Revising for Clarity and Brevity: A Worksheet Activity

This week, in a course for new college students, I decided to bring out one of my all-time favorite writing activities. This exercise has proven particularly effective for first-year students, especially if they’re reasonably comfortable writers already. It’s a strangely fun activity designed to teach a critical part of editing: cutting unnecessary words and simplifying complex phrases.

I distributed a worksheet with a single 26-word sentence on it.

This sentence came from a highly regarded historical monograph. It was written by a distinguished historian and released by a major university press. I won’t identify the source here because I have no desire to shame this author in public. As I told my students, it’s a great book. It’s just unnecessarily hard to get through.

I chose the sentence partly because it has some obvious redundant language—unnecessary complexity that many readers can spot quickly when they think about it.

The worksheet I distributed looked sort of like this:


"Lorem ipsum a diam maecenas sed enim ut sem viverra
aliquet eget sit amet tellus cras adipiscing 'enim'

eu turpis egestas pretium aenean pharetra magna ac."


Original TextImproved Version
a) "Lorem ipsum a diam maecenas sed enim ut sem viverra

b) aliquet eget sit amet tellus cras adipiscing 'enim'

c) eu turpis egestas pretium aenean pharetra magna ac."

— [citation]

The worksheet is almost self-explanatory. After handing it out, I simply asked students to cut as many words as possible from each of the three chunks of text without changing its meaning. They could do this by eliminating words; by replacing words; by rearranging words or thoughts; or by completely rewriting the text.

Within a few minutes, several students were eager to share what they’d accomplished. When I asked who had a shorter version of Section A, several hands shot up. More than one student had found a way to cut the original ten words down to just two.

Each time the class come up with new proposed wording, I asked whether the original meaning had been preserved. This led to discussions about the nuances of the original text. Students identified its ambiguities, ways missing context might shape its meaning, and the judgment calls necessary to ignore connotations that the original words conveyed.

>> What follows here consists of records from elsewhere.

Lemma run_new_named ast fs ms self_value vs : NoDup (unraw <$> fs.*1) →
  build_named_new_constructor parse_idents (i_attrs ast) fs = Ret ms →
  length vs = length (chosen ast (FNamed fs)) →
  (∀ m, m ∉ (members (FNamed fs)).*1 → self_value !! m = None) →
  ∃ m o, ms = [m] ∧ run_new (FNamed fs) m self_value vs = Some o ∧ new_result ast (FNamed fs) self_value vs o.
Proof.
  intros Hnd (args & Ha & [= <-])%bind_Ret. pose proof (chosen_named ast fs args Ha) as Hch.
  set (ch := filter _ fs) in *. rewrite Hch, length_fmap. intros Hl Hself.
  assert (Hndc : NoDup ch.*1).
  { apply (NoDup_fst_filter _ (λ p, contains_fields args p.1 = true)) in Hnd. by apply NoDup_fmap_1 in Hnd. }
  set (rest := existsb _ fs).
  destruct (foldr_insert Named (λ x, bind_params ch vs !! x) (if rest then self_value else ∅) ch.*1)
    as (o & Ho & H1 & H2).
  { apply NoDup_fmap; [by intros ?? [=]|done]. }
  { intros x ([y ty] & -> & [i Hi]%list_elem_of_lookup_1)%list_elem_of_fmap. simpl.
    rewrite (bind_params_lookup ch vs i y ty) by done.
    apply lookup_lt_is_Some_2. rewrite Hl. by eapply lookup_lt_Some. }
  eexists _, o. split; [done|]. cbn [Constructor.run_new]. rewrite decide_True by done. split; [exact Ho|].
  split_and!.
  - intros i m ty Hi. rewrite Hch, list_lookup_fmap in Hi.
    destruct (ch !! i) as [[x ty']|] eqn:Hx; [|done]. injection Hi as <- <-.
    rewrite H1; [by apply bind_params_lookup with ty'|].
    by eapply (list_elem_of_fmap_2 fst _ (x, ty')), list_elem_of_lookup_2.
  - intros m ty Hm Hsel. apply list_elem_of_fmap in Hm as ([x ty'] & [= -> ->] & Hin).
    unfold selected in Hsel. simpl in Hsel. rewrite Ha in Hsel. simpl in Hsel.
    rewrite H2.
    + assert (rest = true) as ->; [|done]. apply existsb_exists. exists (x, ty'). simpl in *.
      split; [by apply list_elem_of_In|by rewrite Hsel].
    + intros (y & [= ->] & Hy)%list_elem_of_fmap. apply list_elem_of_fmap in Hy as ([z tz] & -> & Hz).
      apply list_elem_of_filter in Hz as [Hz _]. simpl in *. congruence.
  - intros m Hm. rewrite H2.
    + destruct rest; [by apply Hself|apply lookup_empty].
    + intros (y & -> & Hy)%list_elem_of_fmap. apply Hm.
      apply list_elem_of_fmap in Hy as ([z tz] & -> & [_ Hz]%list_elem_of_filter).
      apply list_elem_of_fmap. exists (Named z, tz). split; [done|]. by apply members_named.
Qed.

Eventually, we had worked through all three chunks of text and could consider whether we had a final combined sentence that was better than the original. In some of our proposed versions, the original 26-word sentence had just six or seven words. The final judgment: These shorter versions were easier to understand and probably conveyed a more precise meaning than the original.

I had one surprise left, though. I asked students whether this sentence, now that we understood it better, turned out to be a tautology—an example of circular reasoning. Had it needed to be written at all? (This was the other reason I chose the original sentence.)

That was a fun final trick to play.


Fundamentally, the activity works because of the chunking process. It’s critical to invite students to focus on one part at a time, not the whole sentence, and then to put the sentence back together again. Each chunk is an incomplete thought—a noun and a verb, a verb and an object—so that students don’t start by trying to decipher the whole stultifying mass. This is how mysterious prose becomes a puzzle that can be solved even by relatively inexperienced academic readers.

And that is how this editing exercise teaches students they already have skills they may not be aware of—and how it helps them figure out how to decipher other peoples’ bad academic writing, to boot.